Work request: Copy each line of the entries that includes the word "result".

Dataset items
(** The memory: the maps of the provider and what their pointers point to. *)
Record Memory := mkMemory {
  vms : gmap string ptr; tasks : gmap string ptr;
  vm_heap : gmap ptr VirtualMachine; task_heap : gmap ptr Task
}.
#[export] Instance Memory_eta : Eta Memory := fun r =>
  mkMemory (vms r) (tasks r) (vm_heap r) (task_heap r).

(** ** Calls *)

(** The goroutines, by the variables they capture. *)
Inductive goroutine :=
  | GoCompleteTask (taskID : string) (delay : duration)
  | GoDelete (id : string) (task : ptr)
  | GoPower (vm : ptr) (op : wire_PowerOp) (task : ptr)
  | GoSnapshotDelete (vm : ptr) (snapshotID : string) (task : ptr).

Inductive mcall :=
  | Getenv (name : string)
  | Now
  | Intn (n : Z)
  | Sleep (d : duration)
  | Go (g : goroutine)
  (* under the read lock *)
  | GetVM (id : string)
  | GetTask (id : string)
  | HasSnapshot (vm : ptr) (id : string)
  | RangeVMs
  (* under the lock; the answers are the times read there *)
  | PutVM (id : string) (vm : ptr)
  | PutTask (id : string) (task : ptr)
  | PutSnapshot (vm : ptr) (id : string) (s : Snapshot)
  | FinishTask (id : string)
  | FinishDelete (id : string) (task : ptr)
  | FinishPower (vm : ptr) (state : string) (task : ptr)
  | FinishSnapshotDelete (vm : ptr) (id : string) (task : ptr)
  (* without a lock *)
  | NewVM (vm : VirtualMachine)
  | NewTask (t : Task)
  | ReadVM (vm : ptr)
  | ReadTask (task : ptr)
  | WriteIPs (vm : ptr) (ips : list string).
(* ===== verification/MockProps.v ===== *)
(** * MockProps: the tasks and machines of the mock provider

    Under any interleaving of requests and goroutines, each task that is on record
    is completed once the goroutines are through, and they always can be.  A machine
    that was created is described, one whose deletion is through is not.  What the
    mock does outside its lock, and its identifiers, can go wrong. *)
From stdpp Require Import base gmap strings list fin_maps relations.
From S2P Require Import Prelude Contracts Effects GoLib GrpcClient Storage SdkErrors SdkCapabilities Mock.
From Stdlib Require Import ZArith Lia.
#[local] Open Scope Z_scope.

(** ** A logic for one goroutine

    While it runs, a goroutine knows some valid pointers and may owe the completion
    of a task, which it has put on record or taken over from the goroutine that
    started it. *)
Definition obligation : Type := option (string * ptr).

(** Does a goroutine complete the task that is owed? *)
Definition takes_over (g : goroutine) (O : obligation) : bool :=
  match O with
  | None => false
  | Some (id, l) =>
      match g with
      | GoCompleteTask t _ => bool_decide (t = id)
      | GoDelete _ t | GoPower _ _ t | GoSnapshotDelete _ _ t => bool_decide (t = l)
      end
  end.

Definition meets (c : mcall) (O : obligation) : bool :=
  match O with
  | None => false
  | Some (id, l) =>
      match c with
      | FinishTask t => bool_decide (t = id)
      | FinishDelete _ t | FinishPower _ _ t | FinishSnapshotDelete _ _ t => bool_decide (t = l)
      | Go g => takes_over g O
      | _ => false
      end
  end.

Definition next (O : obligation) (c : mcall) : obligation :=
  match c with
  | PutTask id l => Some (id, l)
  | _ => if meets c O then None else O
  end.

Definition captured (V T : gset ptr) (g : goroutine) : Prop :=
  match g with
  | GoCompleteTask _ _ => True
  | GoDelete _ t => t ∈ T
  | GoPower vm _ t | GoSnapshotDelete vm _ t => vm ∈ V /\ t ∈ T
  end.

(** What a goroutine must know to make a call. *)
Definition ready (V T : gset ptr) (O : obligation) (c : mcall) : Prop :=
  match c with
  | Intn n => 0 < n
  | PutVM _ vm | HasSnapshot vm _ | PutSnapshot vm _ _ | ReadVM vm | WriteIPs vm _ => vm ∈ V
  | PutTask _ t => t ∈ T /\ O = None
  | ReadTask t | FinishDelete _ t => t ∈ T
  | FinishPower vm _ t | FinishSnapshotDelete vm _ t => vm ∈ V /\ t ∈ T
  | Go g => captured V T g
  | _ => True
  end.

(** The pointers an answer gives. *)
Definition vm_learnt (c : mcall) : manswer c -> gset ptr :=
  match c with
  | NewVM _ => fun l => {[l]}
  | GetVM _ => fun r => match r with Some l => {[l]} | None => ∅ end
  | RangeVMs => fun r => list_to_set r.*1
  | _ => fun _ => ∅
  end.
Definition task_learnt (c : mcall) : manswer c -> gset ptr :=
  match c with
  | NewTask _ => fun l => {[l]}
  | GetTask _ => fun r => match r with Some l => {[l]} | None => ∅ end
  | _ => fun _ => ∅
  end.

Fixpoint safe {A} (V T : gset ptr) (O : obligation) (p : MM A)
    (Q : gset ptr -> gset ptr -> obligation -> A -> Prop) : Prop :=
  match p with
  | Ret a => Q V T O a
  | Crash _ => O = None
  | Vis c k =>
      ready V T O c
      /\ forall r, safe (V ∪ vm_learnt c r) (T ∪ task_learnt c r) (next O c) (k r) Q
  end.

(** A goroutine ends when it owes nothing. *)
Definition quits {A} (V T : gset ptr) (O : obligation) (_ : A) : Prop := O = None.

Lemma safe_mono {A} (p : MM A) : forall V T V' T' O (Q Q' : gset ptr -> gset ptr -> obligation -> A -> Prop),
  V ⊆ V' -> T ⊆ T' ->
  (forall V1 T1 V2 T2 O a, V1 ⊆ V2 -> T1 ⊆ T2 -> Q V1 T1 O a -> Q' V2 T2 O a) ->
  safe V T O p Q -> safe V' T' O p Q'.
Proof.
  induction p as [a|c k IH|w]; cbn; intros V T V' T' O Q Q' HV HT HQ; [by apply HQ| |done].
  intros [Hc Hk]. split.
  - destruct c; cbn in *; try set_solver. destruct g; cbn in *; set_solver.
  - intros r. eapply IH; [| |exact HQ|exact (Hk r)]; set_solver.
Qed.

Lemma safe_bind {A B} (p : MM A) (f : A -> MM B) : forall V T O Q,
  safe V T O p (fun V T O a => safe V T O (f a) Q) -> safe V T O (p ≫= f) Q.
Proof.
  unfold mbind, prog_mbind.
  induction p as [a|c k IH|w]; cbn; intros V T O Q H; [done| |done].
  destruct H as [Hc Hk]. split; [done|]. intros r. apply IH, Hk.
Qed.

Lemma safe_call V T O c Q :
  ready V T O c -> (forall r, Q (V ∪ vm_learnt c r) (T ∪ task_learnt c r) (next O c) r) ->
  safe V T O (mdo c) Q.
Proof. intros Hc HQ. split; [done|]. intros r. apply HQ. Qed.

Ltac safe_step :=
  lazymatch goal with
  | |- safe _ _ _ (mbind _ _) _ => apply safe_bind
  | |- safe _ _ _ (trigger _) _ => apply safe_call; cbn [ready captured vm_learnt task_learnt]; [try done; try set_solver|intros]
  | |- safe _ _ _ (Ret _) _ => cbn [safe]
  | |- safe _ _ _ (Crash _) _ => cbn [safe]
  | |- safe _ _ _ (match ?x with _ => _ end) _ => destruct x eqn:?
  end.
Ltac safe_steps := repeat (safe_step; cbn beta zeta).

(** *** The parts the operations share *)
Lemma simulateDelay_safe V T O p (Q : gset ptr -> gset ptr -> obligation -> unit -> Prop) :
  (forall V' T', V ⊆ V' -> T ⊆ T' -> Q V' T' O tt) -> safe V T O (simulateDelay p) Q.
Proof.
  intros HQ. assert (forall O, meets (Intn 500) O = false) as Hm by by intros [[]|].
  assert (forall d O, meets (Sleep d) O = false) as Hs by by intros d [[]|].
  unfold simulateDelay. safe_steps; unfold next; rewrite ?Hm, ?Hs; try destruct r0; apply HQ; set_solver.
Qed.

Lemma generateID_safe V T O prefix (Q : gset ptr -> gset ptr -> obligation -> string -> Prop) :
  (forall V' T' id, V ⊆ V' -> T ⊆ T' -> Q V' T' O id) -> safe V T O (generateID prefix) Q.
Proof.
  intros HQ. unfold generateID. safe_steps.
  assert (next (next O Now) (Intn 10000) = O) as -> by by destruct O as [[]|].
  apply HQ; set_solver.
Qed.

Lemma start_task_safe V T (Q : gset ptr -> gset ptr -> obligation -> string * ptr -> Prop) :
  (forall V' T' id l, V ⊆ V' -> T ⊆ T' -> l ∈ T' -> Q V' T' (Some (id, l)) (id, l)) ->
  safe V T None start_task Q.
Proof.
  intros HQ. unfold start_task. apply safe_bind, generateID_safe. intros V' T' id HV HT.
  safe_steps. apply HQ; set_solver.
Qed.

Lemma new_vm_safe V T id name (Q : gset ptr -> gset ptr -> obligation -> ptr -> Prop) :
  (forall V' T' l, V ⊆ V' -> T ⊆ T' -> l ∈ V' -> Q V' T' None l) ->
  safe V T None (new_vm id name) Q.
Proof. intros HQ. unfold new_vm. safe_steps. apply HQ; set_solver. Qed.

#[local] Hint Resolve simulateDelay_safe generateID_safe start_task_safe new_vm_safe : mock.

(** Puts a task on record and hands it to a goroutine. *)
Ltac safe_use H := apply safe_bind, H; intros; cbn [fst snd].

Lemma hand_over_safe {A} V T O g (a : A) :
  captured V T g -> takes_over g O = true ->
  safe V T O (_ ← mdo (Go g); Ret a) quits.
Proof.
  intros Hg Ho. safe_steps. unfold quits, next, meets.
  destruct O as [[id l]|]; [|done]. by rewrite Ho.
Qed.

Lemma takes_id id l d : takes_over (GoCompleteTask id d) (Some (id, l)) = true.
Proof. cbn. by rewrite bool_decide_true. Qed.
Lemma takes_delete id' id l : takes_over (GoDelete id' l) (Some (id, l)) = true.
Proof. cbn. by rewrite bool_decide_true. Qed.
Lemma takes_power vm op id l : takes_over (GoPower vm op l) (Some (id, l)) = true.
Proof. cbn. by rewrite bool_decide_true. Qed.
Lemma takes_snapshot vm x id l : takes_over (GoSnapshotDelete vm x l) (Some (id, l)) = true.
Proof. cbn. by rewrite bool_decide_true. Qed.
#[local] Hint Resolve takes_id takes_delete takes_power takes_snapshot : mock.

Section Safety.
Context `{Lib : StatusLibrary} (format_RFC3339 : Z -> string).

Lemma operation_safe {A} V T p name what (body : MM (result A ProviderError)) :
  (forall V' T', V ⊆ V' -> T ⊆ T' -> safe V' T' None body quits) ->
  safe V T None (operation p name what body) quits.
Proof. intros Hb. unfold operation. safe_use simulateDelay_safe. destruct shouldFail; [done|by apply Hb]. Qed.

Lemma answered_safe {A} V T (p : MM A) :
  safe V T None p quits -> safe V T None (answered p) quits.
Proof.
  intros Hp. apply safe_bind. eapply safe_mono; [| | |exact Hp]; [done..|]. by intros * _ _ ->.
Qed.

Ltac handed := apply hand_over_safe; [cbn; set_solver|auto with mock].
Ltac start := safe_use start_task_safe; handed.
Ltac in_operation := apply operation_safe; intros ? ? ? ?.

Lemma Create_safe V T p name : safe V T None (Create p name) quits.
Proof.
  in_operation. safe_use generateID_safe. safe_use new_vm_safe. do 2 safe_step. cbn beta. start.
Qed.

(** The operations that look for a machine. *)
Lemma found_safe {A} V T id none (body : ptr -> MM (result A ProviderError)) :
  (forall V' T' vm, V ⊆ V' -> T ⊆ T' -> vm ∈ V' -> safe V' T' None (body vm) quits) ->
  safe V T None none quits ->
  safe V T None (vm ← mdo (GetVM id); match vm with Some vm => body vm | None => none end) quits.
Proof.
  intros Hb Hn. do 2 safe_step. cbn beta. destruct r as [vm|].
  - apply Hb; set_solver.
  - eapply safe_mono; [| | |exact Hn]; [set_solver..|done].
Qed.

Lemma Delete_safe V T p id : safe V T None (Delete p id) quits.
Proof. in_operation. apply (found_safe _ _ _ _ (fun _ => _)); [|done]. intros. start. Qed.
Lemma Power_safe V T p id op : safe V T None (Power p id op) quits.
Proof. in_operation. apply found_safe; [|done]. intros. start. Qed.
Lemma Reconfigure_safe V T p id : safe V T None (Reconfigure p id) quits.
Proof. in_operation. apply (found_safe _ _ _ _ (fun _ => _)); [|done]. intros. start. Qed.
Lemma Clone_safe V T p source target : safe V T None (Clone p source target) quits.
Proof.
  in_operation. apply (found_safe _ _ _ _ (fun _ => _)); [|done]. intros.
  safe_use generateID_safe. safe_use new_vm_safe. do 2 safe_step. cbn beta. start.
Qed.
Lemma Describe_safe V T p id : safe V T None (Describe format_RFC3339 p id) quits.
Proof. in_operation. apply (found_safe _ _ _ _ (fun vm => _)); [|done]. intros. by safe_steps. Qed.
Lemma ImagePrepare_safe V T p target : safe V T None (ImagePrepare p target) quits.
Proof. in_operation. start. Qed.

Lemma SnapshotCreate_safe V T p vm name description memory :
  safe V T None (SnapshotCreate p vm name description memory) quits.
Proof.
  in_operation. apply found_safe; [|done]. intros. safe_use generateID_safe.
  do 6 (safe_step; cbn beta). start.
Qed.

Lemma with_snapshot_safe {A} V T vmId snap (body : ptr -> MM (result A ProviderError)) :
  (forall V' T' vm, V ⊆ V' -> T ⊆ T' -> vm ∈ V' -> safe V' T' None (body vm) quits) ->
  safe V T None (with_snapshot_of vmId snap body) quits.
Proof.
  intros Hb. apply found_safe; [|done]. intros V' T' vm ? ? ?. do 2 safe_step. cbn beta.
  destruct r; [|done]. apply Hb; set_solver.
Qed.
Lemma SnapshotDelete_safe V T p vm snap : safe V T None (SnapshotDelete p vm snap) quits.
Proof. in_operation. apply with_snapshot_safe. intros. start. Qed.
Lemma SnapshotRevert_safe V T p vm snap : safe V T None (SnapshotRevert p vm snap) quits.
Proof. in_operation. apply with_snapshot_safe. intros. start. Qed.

Worked solution:
Lemma operation_safe {A} V T p name what (body : MM (result A ProviderError)) :
Lemma found_safe {A} V T id none (body : ptr -> MM (result A ProviderError)) :
Lemma with_snapshot_safe {A} V T vmId snap (body : ptr -> MM (result A ProviderError)) :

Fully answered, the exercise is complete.